Reason for request

Reevaluation

  • Key points

Maintenance of the favourable opinion for reimbursement as a single agent, for the treatment of adult patients with previously untreated chronic lymphocytic leukaemia (CLL), only in patients not eligible for treatment with full-dose fludarabine.

 

  • What therapeutic improvement?

Therapeutic improvement compared to the bendamustine / rituximab combination.

 

  • Role in the care pathway?

Strategy

Treatment initiation is defined on the basis of the presence of symptoms and progression of the disease, in accordance with the existing Binet and Rai classifications. According to the most recent guidelines (IWCLL 2018), in general practice, patients with asymptomatic early-stage disease (Rai 0, Binet A) should be monitored without therapy unless they have evidence of disease progression or disease-related symptoms.

In patients requiring treatment, the choice depends on several factors, in particular the presence of del17p deletion and/or TP53 mutation, the patient’s general condition and the presence or otherwise of comorbidities.

In the first-line treatment of CLL, in previously untreated patients and in the absence of 17p deletion or TP53 mutation, the therapeutic strategy is as follows:

  • in patients without significant comorbidities: the rituximab + fludarabine + cyclophosphamide combination (R-FC protocol) is the reference treatment.
  • in patients aged over 65 years and/or those with comorbidities making them ineligible for the standard R-FC protocol, the options are ibrutinib (IMBRUVICA) as a single agent, obinutuzumab (GAZYVARO) in combination with chlorambucil (CHLORAMINOPHENE) or bendamustine (LEVACT) in combination with rituximab.

Role of the medicinal product in the care pathway

IMBRUVICA (ibrutinib) as a single agent remains a first-line therapy for CLL in patients aged over 65 years and/or those with comorbidities making them ineligible for treatment with full-dose fludarabine.

As a reminder, IMBRUVICA (ibrutinib) has no role in the management of patients eligible for fludarabine.

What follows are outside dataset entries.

Definition validate_quantity_limits (st : Store) (doc : Document) : result :=
  if negb (truthy (procurement_source_doctype doc))
     || negb (truthy (procurement_source_name doc)) then Pass
  else if bool_decide (doctype doc = "Request for Quotation") then Pass
  else
    and_then
      (if bool_decide (doctype doc = "Supplier Quotation")
          && bool_decide (procurement_source_doctype doc
                          = Some "Request for Quotation")
       then validate_supplier_in_rfq st doc else Pass)
      (let sdt := default "" (procurement_source_doctype doc) in
       let sname := default "" (procurement_source_name doc) in
       match get_doc st sdt sname with
       | None => Reject (DoesNotExist sdt sname)
       | Some source_doc =>
         match tracking_source st doc source_doc with
         | None =>
             Reject (DoesNotExist "Request for Quotation"
                       (default "" (procurement_source_name source_doc)))
         | Some (source_doc, tracking_source_doctype, tracking_source_name) =>
           match get_items_field_name sdt, get_items_field_name (doctype doc) with
           | Some _, Some _ =>
               let exclude_current :=
                 if negb (islocal doc) then Some (name doc) else None in
               let consumed_breakdown :=
                 get_consumed_quantities_detailed st tracking_source_doctype
                   tracking_source_name (doctype doc) exclude_current in
               for_each (check_item (items source_doc) consumed_breakdown)
                 (items doc)
           | _, _ => Pass
           end
         end
       end).

Definition validate_items_against_source (st : Store) (doc : Document) : result :=
  if negb (truthy (procurement_source_doctype doc))
     || negb (truthy (procurement_source_name doc)) then Pass
  else
    let sdt := default "" (procurement_source_doctype doc) in
    let sname := default "" (procurement_source_name doc) in
    match get_doc st sdt sname with
    | None => Reject (DoesNotExist sdt sname)
    | Some source_doc =>
      match get_items_field_name sdt, get_items_field_name (doctype doc) with
      | Some _, Some _ =>
          let source_item_codes := item_code <$> items source_doc in
          for_each
            (λ target_item,
               if bool_decide (item_code target_item ∈ source_item_codes)
               then Pass
               else Reject (ItemNotInSource (item_code target_item) sname))
            (items doc)
      | _, _ => Pass
      end
    end.
Lemma registry_inv_remove id s :
  registry_inv s → registry_inv (removeStreamFromOutboundAudio id s).2.
Proof.
  intros (Hwf & Hw & Hd).
  destruct (removeStream_fields id s) as (Hreg & Hout & Hnodes & Hframe).
  destruct (removeStream_run id s) as (s' & Hrun & _ & _ & _ & Hwf' & _).
  split_and!.
  - rewrite Hrun. by apply Hwf'.
  - intros id' src g. rewrite Hreg, Hout, Hnodes. intros Hid.
    apply lookup_delete_Some in Hid as [Hne Hid].
    destruct (Hw id' src g Hid) as (Hs & Hg & Hos & Hog).
    split_and!; try done.
    + rewrite Hframe; [done|]. intros src0 g0 H0.
      destruct (Hd id' id src g src0 g0) as (? & ? & ? & ?); auto.
    + rewrite Hframe; [done|]. intros src0 g0 H0.
      destruct (Hd id' id src g src0 g0) as (? & ? & ? & ?); auto.
  - intros id1 id2 src1 g1 src2 g2 Hne. rewrite Hreg.
    intros [_ H1]%lookup_delete_Some [_ H2]%lookup_delete_Some.
    by eapply Hd.
Qed.

Lemma registry_inv_add id ms s :
  registry_inv s → registry_inv (addStreamToOutboundAudio id ms s).2.
Proof.
  intros (Hwf & Hw & Hd).
  destruct (addStream_fields id ms s) as (_ & Hctx & Hreg & Hout).
  destruct (addStream_run id ms s Hwf)
    as (s' & Hrun & _ & Hnodes & _ & Hwf' & Hon & HoSn & _).
  destruct (removeStream_fields id s) as (_ & _ & _ & Hframe).
  assert (addStreamToOutboundAudio id ms s
          = (Normal tt, (addStreamToOutboundAudio id ms s).2)) as Hsp
    by (by rewrite Hrun).
  rewrite Hsp in Hrun. simplify_eq. clear Hsp.
  assert (∀ id' src g, id' ≠ id → audioNodes s !! id' = Some (src, g) →
            outputs src (audioContext (addStreamToOutboundAudio id ms s).2)
            = outputs src (audioContext s)
            ∧ outputs g (audioContext (addStreamToOutboundAudio id ms s).2)
              = outputs g (audioContext s)) as Hold.
  { intros id' src g Hne Hid.
    destruct (registry_wired_lt s id' src g Hw Hid) as [Hs Hg].
    rewrite Hctx. rewrite !outputs_connect_ne by lia.
    unfold createGain, createMediaStreamSource. rewrite !outputs_createNode.
    split; (rewrite Hframe; [done|]); intros src0 g0 H0;
      destruct (Hd id' id src g src0 g0) as (? & ? & ? & ?); auto. }
  split_and!.
  - done.
  - intros id' src g. rewrite Hreg, Hout, Hnodes. intros Hid.
    apply lookup_insert_Some in Hid as [[<- [= <- <-]]|[Hne Hid]].
    + split_and!; try done.
      * exists ms. rewrite lookup_app_r by done. by rewrite Nat.sub_diag.
      * rewrite lookup_app_r by lia.
        by replace (S (length (nodes (audioContext s))) - length (nodes (audioContext s)))
          with 1 by lia.
    + destruct (Hw id' src g Hid) as ([ms' Hs] & Hg & Hos & Hog).
      destruct (Hold id' src g) as [-> ->]; [done..|].
      split_and!; try done.
      * exists ms'. by apply lookup_app_l_Some.
      * by apply lookup_app_l_Some.
  - intros id1 id2 src1 g1 src2 g2 Hne. rewrite Hreg.
    intros [[<- [= <- <-]]|[Hne1 H1]]%lookup_insert_Some
           [[<- [= <- <-]]|[Hne2 H2]]%lookup_insert_Some; try done.
    + destruct (registry_wired_lt s id2 src2 g2 Hw H2). lia.
    + destruct (registry_wired_lt s id1 src1 g1 Hw H1). lia.
    + exact (Hd id1 id2 _ _ _ _ Hne H1 H2).
Qed.
(** * py-sdf: the 3D signed distance field algebra of [sdf/d3.py]

    A shallow embedding of the parts of [sdf/d3.py] that the specification
    talks about, and the properties proved (or refuted) about them.

    Numbers.  numpy's float64 values are idealised: a finite float is a real
    number ([Fin r]) and arithmetic on finite values is exact real
    arithmetic.  The one non-finite value kept is [NaN], which numpy
    produces for [0/0], the square root of a negative number and an
    [arccos] outside [-1, 1]; it propagates through every operation, and
    every comparison with it is false.  Infinities are folded into [NaN];
    rounding, overflow and the sign of zero are not modelled.

    Arrays.  A point batch (an [n x 3] array) is a list of rows; a distance
    batch or a column is a list of numbers.  numpy's broadcasting of a
    3-vector or a scalar against a batch is written out as a [map]. *)

From stdpp Require Import gmap strings list.
From Stdlib Require Import Reals Lra Lia ZArith Machin RNsatz.
Import ListNotations.

(** ** Numbers *)

Module Num.
Local Open Scope R_scope.

Inductive num : Type :=
| Fin (r : R)
| NaN.

Definition lift1 (g : R -> R) (a : num) : num :=
  match a with Fin x => Fin (g x) | NaN => NaN end.

Definition lift2 (g : R -> R -> R) (a b : num) : num :=
  match a, b with Fin x, Fin y => Fin (g x y) | _, _ => NaN end.
(** * Placeholder templating of prefect ([src/prefect/utilities/templating.py])

    A shallow embedding of [find_placeholders], [apply_values] and
    [resolve_block_document_references], and the properties of them
    that the specification states.

    Python strings are modelled as Rocq [string]s, read as sequences of
    code points below 256; Python's [dict] as an association list in
    insertion order; exceptions as the [Raise] case of a result type. *)

From Equations Require Import Equations.
From Equations.Prop Require Import Logic.
From Stdlib Require Import List String Ascii ZArith NArith Bool Arith Lia
  Permutation DecimalString.
From Stdlib Require Import Floats.SpecFloat.
Import ListNotations.
Local Open Scope list_scope.
Local Open Scope string_scope.

(** * The program *)

(** ** Strings *)

Definition code (c : ascii) : N := N_of_ascii c.

Definition in_range (lo hi : N) (c : ascii) : bool :=
  (lo <=? code c)%N && (code c <=? hi)%N.

(** The class [\s] of Python's [re] on [str] patterns, for code points below 256. *)
Definition is_space (c : ascii) : bool :=
  in_range 9 13 c || in_range 28 32 c || in_range 133 133 c || in_range 160 160 c.

(** The class [\w] of Python's [re] on [str] patterns, for code points below 256. *)
Definition is_word (c : ascii) : bool :=
  in_range 48 57 c || in_range 65 90 c || in_range 95 95 c || in_range 97 122 c
  || in_range 170 170 c || in_range 178 179 c || in_range 181 181 c
  || in_range 185 186 c || in_range 188 190 c || in_range 192 214 c
  || in_range 216 246 c || in_range 248 255 c.

(** The class [[\w\.-]] of [PLACEHOLDER_CAPTURE_REGEX]. *)
Definition is_name_char (c : ascii) : bool :=
  is_word c || Ascii.eqb c "." || Ascii.eqb c "-".

(** [span p s] is the longest prefix of [s] whose characters satisfy [p],
    with the rest of [s]: a greedy [p*]. *)
Fixpoint span (p : ascii -> bool) (s : string) : string * string :=
  match s with
  | EmptyString => (EmptyString, EmptyString)
  | String c s' =>
      if p c then let (a, b) := span p s' in (String c a, b)
      else (EmptyString, s)
  end.

(** [strip_prefix p s] is [Some r] when [s = p ++ r]. *)
Fixpoint strip_prefix (p s : string) : option string :=
  match p, s with
  | EmptyString, _ => Some s
  | String a p', String b s' => if Ascii.eqb a b then strip_prefix p' s' else None
  | String _ _, EmptyString => None
  end.

Definition startswith (s p : string) : bool :=
  match strip_prefix p s with Some _ => true | None => false end.

Lemma append_assoc (a b c : string) : (a ++ b) ++ c = a ++ (b ++ c).
Proof. induction a; simpl; congruence. Qed.

Lemma append_nil_r (a : string) : a ++ "" = a.
Proof. induction a; simpl; congruence. Qed.

Lemma length_append (a b : string) :
  String.length (a ++ b) = String.length a + String.length b.
Proof. induction a; simpl; congruence. Qed.

(** Appends nested to the right, with literal prefixes reduced. *)
Ltac norm_append :=
  repeat (progress (cbn [append]; rewrite ?append_assoc, ?append_nil_r)).

Lemma strip_prefix_app (p s r : string) :
  strip_prefix p s = Some r -> s = p ++ r.
Proof.
  revert s; induction p as [|a p IH]; intros [|b s]; simpl; try congruence.
  destruct (Ascii.eqb_spec a b); try congruence.
  intros H; subst; f_equal; auto.
Qed.

Lemma strip_prefix_append (p r : string) : strip_prefix p (p ++ r) = Some r.
Proof. induction p; simpl; [|rewrite Ascii.eqb_refl]; auto. Qed.

Lemma strip_prefix_length (p s r : string) :
  strip_prefix p s = Some r -> String.length s = String.length p + String.length r.
Proof.
  intros H; apply strip_prefix_app in H; subst s.
  induction p; simpl; auto.
Qed.

(** [str.replace(old, new)] for a non-empty [old = String o olds]: the
    occurrences of [old] are replaced from the left, without overlap. *)
Equations? replace_ne (o : ascii) (olds new s : string) : string
  by wf (String.length s) lt :=
  replace_ne o olds new EmptyString := EmptyString;
  replace_ne o olds new (String c s') with inspect (strip_prefix (String o olds) (String c s')) := {
    | exist _ (Some rest) H => new ++ replace_ne o olds new rest;
    | exist _ None _ => String c (replace_ne o olds new s') }.
Proof.
  change (strip_prefix (String o olds) (String c s') = Some rest) in H.
  apply strip_prefix_length in H. simpl in *. lia.
Qed.

(** [str.replace(old, new)]; for an empty [old] Python puts [new] before
    every character and at the end. *)
Fixpoint intersperse (new s : string) : string :=
  match s with
  | EmptyString => new
  | String c s' => new ++ String c (intersperse new s')
  end.

Definition replace (old new s : string) : string :=
  match old with
  | EmptyString => intersperse new s
  | String o olds => replace_ne o olds new s
  end.

(** [str.split(sep)] for a one-character separator. *)
Fixpoint split (sep : ascii) (s : string) : list string :=
  match s with
  | EmptyString => [EmptyString]
  | String c s' =>
      if Ascii.eqb c sep then EmptyString :: split sep s'
      else match split sep s' with
           | h :: t => String c h :: t
           | [] => [String c EmptyString]
           end
  end.
Lemma parse_loop_count (line : string) :
  forall st,
    List.length (ps_fields (parse_loop line st))
    <= List.length (ps_fields st) + count_char comma line /\
    List.length (ps_fields st) <= List.length (ps_fields (parse_loop line st)) /\
    (mem quote line = false -> ps_inQuotes st = false ->
     List.length (ps_fields (parse_loop line st))
     = List.length (ps_fields st) + count_char comma line).
Proof.
  induction line as [|c line IH]; intros st; cbn [parse_loop count_char mem].
  - split; [lia|]. split; [lia|]. intros _ _. lia.
  - destruct (IH (parse_step st c)) as (Hle & Hge & Heq).
    unfold parse_step in *.
    destruct (Ascii.eqb c quote) eqn:Hq.
    + assert (Hc : Ascii.eqb c comma = false).
      { apply Ascii.eqb_eq in Hq. subst c. reflexivity. }
      rewrite Hc. cbn [ps_fields ps_inQuotes] in *.
      split; [lia|]. split; [lia|].
      rewrite (Ascii.eqb_sym quote c), Hq. cbn. discriminate.
    + destruct (Ascii.eqb c comma) eqn:Hc; cbn [andb] in *.
      * destruct (ps_inQuotes st) eqn:Hst;
          cbn [andb negb ps_fields ps_inQuotes] in *.
        -- split; [lia|]. split; [lia|]. intros _ Hf. discriminate.
        -- rewrite length_app in *. cbn [List.length] in *.
           split; [lia|]. split; [lia|].
           rewrite (Ascii.eqb_sym quote c), Hq. cbn [orb].
           intros Hm _. rewrite (Heq Hm eq_refl). lia.
      * cbn [ps_fields ps_inQuotes] in *. split; [lia|]. split; [lia|].
        rewrite (Ascii.eqb_sym quote c), Hq. cbn [orb].
        intros Hm Hs. rewrite (Heq Hm Hs). lia.
Qed.

End ParserFacts.

(** X3.  Every field [parseCSVLine] returns is trimmed: trimming it again
    changes nothing, so no field begins or ends with white space or a
    quote. *)
Theorem parseCSVLine_trimmed (line f : string) :
  In f (parseCSVLine line) -> trim f = f /\ clean_ends f = true.
Proof.
  intros Hin.
  assert (Ht : trim f = f).
  { unfold parseCSVLine in Hin. apply in_app_or in Hin.
    destruct Hin as [Hin|[<-|[]]]; [|apply trim_idem].
    pose proof (parse_loop_trimmed line parse_init (Forall_nil _)) as H.
    rewrite Forall_forall in H. now apply H. }
  split; [exact Ht|]. rewrite <- Ht. apply trim_clean.
Qed.

Lemma parseCSVLine_trimmed_witness :
  In "b c" (parseCSVLine "a,  b c ,d") /\ trim "b c" = "b c".
Proof.
  assert (H : In "b c" (parseCSVLine "a,  b c ,d"))
    by (cbn; right; left; reflexivity).
  split; [exact H|]. exact (proj1 (parseCSVLine_trimmed _ _ H)).
Defined.
(* ===== verification/Prelude.v ===== *)
(** * Verification of origin-tools

    ** The program

    origin-tools is a Rust workspace of tools that share one identity, one
    binary envelope and one cryptographic SDK.  The parts verified here:

    - [origin-payments]: a checkout is an event made of orders.  The executor
      ([executor.rs], [run_once]) takes the orders that are ready, marks them
      [EXECUTING] in the order log, checks policy and compliance, pays them on
      one of four rails (native wallet, x402 over HTTP, card, ACH), posts the
      double-entry journal ([journal.rs]), marks them settled, and records an
      audit entry ([audit.rs]); failures are retried with backoff
      ([retry.rs]) or dead-lettered.  Deferred x402 authorizations are rolled
      into batches ([settle.rs]); reconciliation ([reconcile.rs]) compares the
      settled orders with the settlement files of a payment provider.  All
      state is in append-only JSON-lines files ([store.rs]).
    - [origin-wallet]: accounts, a spend policy with day and month buckets, a
      history in a mountain range, one encrypted file; its offline rail
      ([native_rail.rs]) is the one the executor calls for native orders.
    - [origin-proof]: a Merkle mountain range ([mmr.rs]) with membership
      proofs; payments, wallet and version control keep their logs in it.
    - [origin-common]: the ORGN envelope, the encrypted binary container of
      every tool ([envelope.rs], [tier_ext.rs]).
    - [origin-channel]: a two-party encrypted channel: a three-message
      handshake, a symmetric ratchet, a replay window, usage limits.
    - [origin-network]: peers reach each other through a relay; handshakes are
      the channel's, identities are bound by signed AUTH claims, and the relay
      forwards frames between paired peers or queues them in inboxes.
    - [origin-attest]: claims, endorsements and revocations in hash chains, a
      registry, cookies, and the trust graph over the endorsements.
    - [origin-identity]: capability sets and delegation chains.
    - [origin-vcs]: a content-addressed encrypted object store, streamed
      blobs, a commit log, ignore rules, the three-way merge and garbage
      collection.

    - [origin-provenance]: signed edit histories of files ([opm.rs]) and their
      verifier, head anchors, stamps, watermarks, directory manifests, license
      tokens and a reader of C2PA annotations.
    - [origin-pass]: a password vault in one encrypted file, one-time codes,
      OCRA challenge-response with a replay ledger, password generation.
    - [origin-canary]: marks a source tree with tokens by six embedding
      strategies, commits to them with a signed Merkle root, and assembles
      evidence from a suspect tree.
    - [origin-crawler]: a polite breadth-first crawler: workers share a
      frontier, a page budget and robots rules, and store pages with sidecars.
    - [origin-secrets]: a vault whose master seed is split into threshold
      shares, with revocation, expiry, recovery and an audit log.
    - [origin-seal]: files sealed under a passphrase or the identity, in one
      piece or as a stream of chunks; detached signatures; hashes.
    - [origin-shard]: a file as a directory of Reed-Solomon shards.

    ** Files

    Foundations: this file (results, machine integers, tactics), [RustStr.v]
    (the string functions of the standard library the code calls),
    [Bytes.v] (byte encodings), [RustText.v] (UTF-8, lines, searching, paths), [Sdk.v] (the cryptographic SDK, hex and JSON
    as a class of operations, with the laws used as separate classes and a
    concrete instance), [StateErr.v] (a state and error monad that keeps the
    state on error), [HashChain.v] (one theory of hash-linked logs).

    Shared formats: [Envelope.v]; [Mmr.v] (code), [MmrTheory.v] (the
    specification: forests of perfect trees, the simulation and its
    consequences).

    Payments: [PayError.v], [Amount.v] (decimal amounts of [journal.rs]),
    [Jsonl.v] (the files of [store.rs] as bytes), [Event.v]
    ([event.rs], [rails.rs], signatures of [identity.rs]).  [Store.v] is the
    state ([PaymentStore], one field per file, the wallet file and the
    requests sent) and the monad
    [M A := State -> nat -> result exn A * (State * nat)].  The number is a
    tick: clock readings, fresh ids, random bytes and I/O faults are functions
    of it in the class [Env], and every use advances it, so a theorem over all
    environments covers every clock, every id and every schedule of faults.
    Errors ([?] in the code) and panics are the two constructors of [exn].
    [Hoare.v] has triples for it whose postconditions speak of failures too.
    [Journal.v]; [AuditLog.v]; [Retry.v]; [Compliance.v];
    [Http.v] (the HTTP/1.1 client of [x402.rs] over a transport given by the
    class [Net]); [X402.v] (the protocol part of [x402.rs], [card.rs] and the
    facilitator lookup of [vault.rs], over the serde codecs in the class
    [Codec]); [Settle.v]; [F64.v] (the one floating-point computation of the
    executor); [Executor.v], whose rails are programs in [SM], the store monad
    with the order and the wallet at hand and [SettleOutcome] as error; the
    native rail is the class [NativeRail].  [Reconcile.v].  [Steps.v] gives the writes a pass may make as an
    inductive step relation, each with its guard, and proves by induction on
    step sequences what they preserve; [ExecutorProps.v] and [PassProps.v]
    show that every operation of the executor only takes such steps;
    [RunOnce.v] draws the conclusions.

    Wallet: [WalletCore.v] ([address.rs], [account.rs], [transaction.rs]),
    [Wallet.v] ([wallet.rs], [native_rail.rs]), [WalletProps.v].
    [RunWallet.v] relates the wallet file to the native calls of a pass for
    any [NativeRail]; [LocalRail.v] instantiates the class with the wallet's
    own rail and composes both.

    Channel: [ChanError.v], [ChanWire.v] ([codec.rs], [message.rs],
    [negotiation.rs]), [ReplayWindow.v] ([replay.rs]), [ChanKeys.v]
    ([nonce_tracker.rs], [usage_limit.rs], [ratchet.rs], [dh.rs]),
    [ChanSession.v] ([handshake.rs], [session.rs], the demo of
    [commands.rs]).

    Network: [NetWire.v] ([wire.rs], [address.rs], [error.rs]),
    [HandshakeReplay.v] ([replay.rs]), [NetAuth.v] ([identity.rs], parts of
    [session.rs] and [transport.rs]), [Relay.v] ([relay.rs]),
    [RelayServer.v] ([relay_server.rs]: connection
    tasks as steps that interleave).

    Attest: [Attest.v] ([types.rs], [revocation.rs],
    [registry.rs], [audit.rs], [cookie.rs]); [Trust.v]
    ([trust.rs]).  Identity: [Delegation.v]
    ([capabilities.rs], [delegation.rs]).

    Version control: [VcsMerge.v] ([textmerge.rs]),
    [VcsIgnore.v] ([ignore.rs]), [VcsMmr.v] ([mmr.rs]), [VcsObject.v]
    ([object.rs]), [VcsStream.v] ([stream.rs]), [VcsTree.v] and
    [VcsStore.v] ([store.rs] and parts of [commands.rs]).

    Provenance: [C2pa.v] ([c2pa.rs]), [Provenance.v] ([encoding.rs],
    [identity.rs], [opm.rs]), [Stamp.v] ([stamp.rs], [watermark.rs],
    [manifest.rs]), [ProvVerify.v] ([verify.rs]), [License.v]
    ([license.rs]).  [ProvProps.v] gives the invariant of accepted and of
    authored manifests, [ProvAnchor.v] head anchors and crashes,
    [StampProps.v] watermarks and directories.

    Password manager: [PassVault.v] ([vault.rs]),
    [PassOcra.v] ([ocra_suite.rs], [ledger.rs]), [PassGen.v]
    ([generate.rs]), [PassSession.v] ([session.rs]), [PassCmd.v],
    [PassCmdProps.v] ([commands.rs]).

    Canary: [CanaryMerkle.v] ([merkle.rs]), [CanaryTree.v] ([embed.rs],
    [strategies/]), [Canary.v] ([verify.rs], [commitment.rs],
    [fingerprint.rs], [evidence.rs]), [CanaryProps.v].

    Crawler: [Crawler.v] ([frontier.rs], [robots.rs], [sitemap.rs],
    [parser.rs]), [CrawlRun.v] ([crawler.rs], [sidecar.rs]: workers as steps
    that interleave at every lock and await).

    Threshold secrets: [Secrets.v] ([crypto.rs], [vault_handle.rs],
    [share_io.rs] and the data), [SecretsCmd.v] ([commands/]) over a disk on
    which any effect may fail, [SecretsProps.v].

    Sealed files: [Seal.v] ([api.rs], [commands.rs] of origin-seal).  Shards:
    [ShardFiles.v] ([api.rs], [commands.rs] of origin-shard).

    ** What is proved

    - A pass ([RunOnce.v]), for every fault schedule: the order log
      only grows by legal transitions, settled orders are final, both hash
      chains stay valid, a request is sent only for an order already logged as
      [EXECUTING] and only if policy and compliance let it through, a receipt
      settles once.  Without faults, journal and order log agree exactly.
      With the offline rail, the wallet is debited by exactly the payments
      made, within the caps of its spend policy.
    - Journal: balance, chaining and effect of batches on every branch, FX
      conversion, per-currency nets, tamper evidence of the head hash.
    - Amounts: the accepted grammar and value, and printing round trips.
    - Audit stream: recording preserves verifiability; the head binds the log.
    - MMR: the flat layout refines the abstract forest; proofs are complete
      and binding; the two verifiers agree.
    - Envelope: round trips, canonicity, authenticated header.
    - x402: authorizations are bound to their URL; HTTP framing is
      independent of chunking.
    - Deferred batches lose no commitment; reconciliation reports exactly the
      differences; settlement files are accepted only with their stamp.
    - Retry: bounds of the backoff.  Files: the JSON-lines format is a list.
    - Wallet: the spend policy over sequences of payments, receipts provable
      in the history, the file round trip, shard recovery, signatures.
    - Channel: the handshake agrees; over any interleaving both sides decrypt
      exactly what the other sent, in order; the bitmap replay window refines
      the set of accepted numbers; budgets and nonces are bounded; framing.
    - Network: relay invariants under every interleaving, inbox as a bounded
      queue with expiry, who is let in, where data may go, replay tracking.
    - Attest: chains verify, registry effects on every branch, cookie
      lifetime; the trust path is shortest.  Identity: which chains verify.
    - Version control: the merge on disjoint edits, its symmetry, glob
      matching against a declarative relation, stream round trip and
      truncation, addresses, reachability and garbage collection.
    - Provenance: what an accepted manifest binds, that authored manifests
      verify, what a head anchor detects, when the verifier crashes; watermark
      round trip, classification of a directory, license tokens, the calendar.
    - Password manager: round trip of the vault file and its limit, change of
      passphrase; the suites the parser accepts; the replay ledger as a
      window over the history; generation ends and is without bias; a token
      file is a session; the commands on their three files are a machine on a
      map, a session and a history; QR codes read back.
    - Canary: what is embedded is found again, nothing of the source is lost,
      the evidence of a release is sound; Merkle proofs are complete and bind.
    - Crawler: limits, deduplication and politeness under every interleaving;
      a run that ends has drained its queue; a panic stops it from ending.
    - Threshold secrets: the vault file survives every sequence of commands
      and faults; shares give the seed back, and only shares signed under it
      do; timestamps and expiries agree until 2101; a forged share passes the
      check without a vault.
    - Sealed files: what is sealed opens again, however it is read; a stream
      may be cut unnoticed; streams of no data and under the identity do not
      open.  Shards: a directory with enough shards gives the file back.
    - Departures of the code from its documentation are theorems too
      ([Module Runs] of [RunOnce.v] and single theorems next to their component).

    ** Conventions

    Machine integers are [Z] with the wrap-around of the release profile
    written out ([wrap_u64], [wrap_i128], ...).  Panics ([expect], indexing,
    [clamp]) are [None] in pure code, [Panic] in the payments monad and a
    constructor of the error type elsewhere.  Hypotheses
    about code outside the repository are classes ([HexOk], [HashOk],
    [JsonOk], [SigOk], [AeadOk], [CodecOk], [ChanCryptoOk], [WalletOk], ...),
    each with an instance; hash binding is stated as "equal, or a collision is exhibited".
    Loops are structural on the lists they scan, or take fuel computed from
    their argument and are proved never to use it up: the digit printer
    ([RustStr.v]), the trust search ([Trust.v]), the walks over objects
    ([VcsStore.v]), the glob matcher ([VcsIgnore.v]), the years of a
    timestamp ([Secrets.v]), the chunks of a stream ([Seal.v]).

    ** Not modelled

    The serde derives and the TOML and JSON texts of files (records are typed;
    [Jsonl.v] treats the line files); TLS, sockets and the async runtime; the
    range limits of chrono (instants are unbounded integers); [sign_event],
    [encrypt_event] and [decrypt_event]; the exports of a reconciliation run;
    the floating-point trust scores; [main.rs], [cli.rs] and the
    command functions that parse arguments and print; origin-seed and
    origin-stealth, which wrap the SDK.

    ** Plan

    Left for later: status, webhooks and custody of payments; bundles and
    remotes of origin-vcs; the network gate; the command lines of identity,
    provenance and canary; archive and entropy. *)


From Stdlib Require Export ZArith Lia.
From Stdlib Require Import Ascii String.
From stdpp Require Export base list strings gmap sorting.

In the presence of a 17p deletion or TP53 mutations, IMBRUVICA (ibrutinib) as a single agent remains a first-line treatment.

 


Clinical Benefit

Substantial

The clinical benefit of IMBRUVICA remains substantial as a single agent, for the treatment of adult patients with previously untreated chronic lymphocytic leukaemia, only in patients not eligible for treatment with full-dose fludarabine.


Clinical Added Value

minor

Considering:

  • new available data from the ALLIANCE study
  • demonstrating the superiority of ibrutinib as a single agent compared to the bendamustine/rituximab combination, a clinically relevant comparator,
  • with a demonstrated improvement for progression-free survival (HR = 0.39; 95% CI: 0.26 – 0.58) evaluated on an open-label basis by the investigators, in patients aged more than 65 years, making them ineligible for full-dose fludarabine treatment,
  • without any demonstrated improvement in overall survival (secondary endpoint considered to be exploratory),
  • and in the absence of collection of quality of life data,
  • initial data having demonstrated the superiority of ibrutinib compared to chlorambucil, in terms of progression-free survival and overall survival,
  • the more favourable haematological safety profile of ibrutinib compared to the bendamustine/rituximab combination, although ibrutinib presents other types of adverse events, in particular atrial fibrillation and hypertension,
  • and the benefit of the administration route of ibrutinib (oral route) compared to the available alternatives,

the Committee considers that IMBRUVICA (ibrutinib) as a single agent provides a minor clinical added value (CAV IV) compared to the bendamustine/rituximab combination in patients not eligible for treatment with full-dose fludarabine.